Records from a data collection
-- Opening Marker --
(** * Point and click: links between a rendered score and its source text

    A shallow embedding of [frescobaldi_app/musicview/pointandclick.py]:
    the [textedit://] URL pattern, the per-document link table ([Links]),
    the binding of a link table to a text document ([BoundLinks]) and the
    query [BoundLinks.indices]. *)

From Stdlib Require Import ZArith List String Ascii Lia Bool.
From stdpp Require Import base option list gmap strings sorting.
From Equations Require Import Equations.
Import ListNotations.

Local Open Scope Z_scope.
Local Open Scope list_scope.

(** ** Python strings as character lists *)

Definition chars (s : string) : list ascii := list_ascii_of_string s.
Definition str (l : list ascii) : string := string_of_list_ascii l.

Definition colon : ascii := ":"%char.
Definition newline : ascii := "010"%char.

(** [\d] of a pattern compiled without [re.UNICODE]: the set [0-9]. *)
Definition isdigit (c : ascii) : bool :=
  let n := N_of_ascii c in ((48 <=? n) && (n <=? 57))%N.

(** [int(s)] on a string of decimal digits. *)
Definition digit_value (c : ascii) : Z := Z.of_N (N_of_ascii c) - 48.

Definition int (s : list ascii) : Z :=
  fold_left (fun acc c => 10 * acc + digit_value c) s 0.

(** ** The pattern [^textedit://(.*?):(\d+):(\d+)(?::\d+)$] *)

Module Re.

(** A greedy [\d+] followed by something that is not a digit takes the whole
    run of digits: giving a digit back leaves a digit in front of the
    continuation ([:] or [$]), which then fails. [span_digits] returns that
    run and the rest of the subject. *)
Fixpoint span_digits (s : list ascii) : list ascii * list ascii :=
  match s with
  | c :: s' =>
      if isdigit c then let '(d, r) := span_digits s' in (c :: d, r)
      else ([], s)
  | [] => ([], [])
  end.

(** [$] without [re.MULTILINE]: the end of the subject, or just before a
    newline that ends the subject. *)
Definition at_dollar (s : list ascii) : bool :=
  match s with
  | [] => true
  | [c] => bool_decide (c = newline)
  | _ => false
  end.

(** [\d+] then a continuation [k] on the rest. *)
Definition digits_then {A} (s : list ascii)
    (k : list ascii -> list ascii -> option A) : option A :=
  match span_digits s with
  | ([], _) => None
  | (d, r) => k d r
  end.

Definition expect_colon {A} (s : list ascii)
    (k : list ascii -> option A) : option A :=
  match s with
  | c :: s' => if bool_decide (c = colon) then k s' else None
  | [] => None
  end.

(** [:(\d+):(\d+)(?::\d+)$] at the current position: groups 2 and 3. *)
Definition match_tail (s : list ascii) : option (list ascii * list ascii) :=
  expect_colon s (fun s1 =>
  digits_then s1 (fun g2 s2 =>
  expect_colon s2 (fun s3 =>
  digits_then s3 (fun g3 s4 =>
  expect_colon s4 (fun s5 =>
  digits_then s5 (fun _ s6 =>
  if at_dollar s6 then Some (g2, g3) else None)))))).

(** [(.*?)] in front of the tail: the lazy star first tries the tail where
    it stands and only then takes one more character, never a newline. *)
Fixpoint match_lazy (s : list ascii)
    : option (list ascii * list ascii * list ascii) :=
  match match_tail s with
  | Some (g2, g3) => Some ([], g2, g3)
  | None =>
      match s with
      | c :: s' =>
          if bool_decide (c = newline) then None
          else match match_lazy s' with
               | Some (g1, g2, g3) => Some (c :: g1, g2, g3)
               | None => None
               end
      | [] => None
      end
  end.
-- Closing Marker --
→ **Aim of the task**:
Restate each entry above word for word.

→ **Written response**:
(** * Point and click: links between a rendered score and its source text

    A shallow embedding of [frescobaldi_app/musicview/pointandclick.py]:
    the [textedit://] URL pattern, the per-document link table ([Links]),
    the binding of a link table to a text document ([BoundLinks]) and the
    query [BoundLinks.indices]. *)

From Stdlib Require Import ZArith List String Ascii Lia Bool.
From stdpp Require Import base option list gmap strings sorting.
From Equations Require Import Equations.
Import ListNotations.

Local Open Scope Z_scope.
Local Open Scope list_scope.

(** ** Python strings as character lists *)

Definition chars (s : string) : list ascii := list_ascii_of_string s.
Definition str (l : list ascii) : string := string_of_list_ascii l.

Definition colon : ascii := ":"%char.
Definition newline : ascii := "010"%char.

(** [\d] of a pattern compiled without [re.UNICODE]: the set [0-9]. *)
Definition isdigit (c : ascii) : bool :=
  let n := N_of_ascii c in ((48 <=? n) && (n <=? 57))%N.

(** [int(s)] on a string of decimal digits. *)
Definition digit_value (c : ascii) : Z := Z.of_N (N_of_ascii c) - 48.

Definition int (s : list ascii) : Z :=
  fold_left (fun acc c => 10 * acc + digit_value c) s 0.

(** ** The pattern [^textedit://(.*?):(\d+):(\d+)(?::\d+)$] *)

Module Re.

(** A greedy [\d+] followed by something that is not a digit takes the whole
    run of digits: giving a digit back leaves a digit in front of the
    continuation ([:] or [$]), which then fails. [span_digits] returns that
    run and the rest of the subject. *)
Fixpoint span_digits (s : list ascii) : list ascii * list ascii :=
  match s with
  | c :: s' =>
      if isdigit c then let '(d, r) := span_digits s' in (c :: d, r)
      else ([], s)
  | [] => ([], [])
  end.

(** [$] without [re.MULTILINE]: the end of the subject, or just before a
    newline that ends the subject. *)
Definition at_dollar (s : list ascii) : bool :=
  match s with
  | [] => true
  | [c] => bool_decide (c = newline)
  | _ => false
  end.

(** [\d+] then a continuation [k] on the rest. *)
Definition digits_then {A} (s : list ascii)
    (k : list ascii -> list ascii -> option A) : option A :=
  match span_digits s with
  | ([], _) => None
  | (d, r) => k d r
  end.

Definition expect_colon {A} (s : list ascii)
    (k : list ascii -> option A) : option A :=
  match s with
  | c :: s' => if bool_decide (c = colon) then k s' else None
  | [] => None
  end.

(** [:(\d+):(\d+)(?::\d+)$] at the current position: groups 2 and 3. *)
Definition match_tail (s : list ascii) : option (list ascii * list ascii) :=
  expect_colon s (fun s1 =>
  digits_then s1 (fun g2 s2 =>
  expect_colon s2 (fun s3 =>
  digits_then s3 (fun g3 s4 =>
  expect_colon s4 (fun s5 =>
  digits_then s5 (fun _ s6 =>
  if at_dollar s6 then Some (g2, g3) else None)))))).

(** [(.*?)] in front of the tail: the lazy star first tries the tail where
    it stands and only then takes one more character, never a newline. *)
Fixpoint match_lazy (s : list ascii)
    : option (list ascii * list ascii * list ascii) :=
  match match_tail s with
  | Some (g2, g3) => Some ([], g2, g3)
  | None =>
      match s with
      | c :: s' =>
          if bool_decide (c = newline) then None
          else match match_lazy s' with
               | Some (g1, g2, g3) => Some (c :: g1, g2, g3)
               | None => None
               end
      | [] => None
      end
  end.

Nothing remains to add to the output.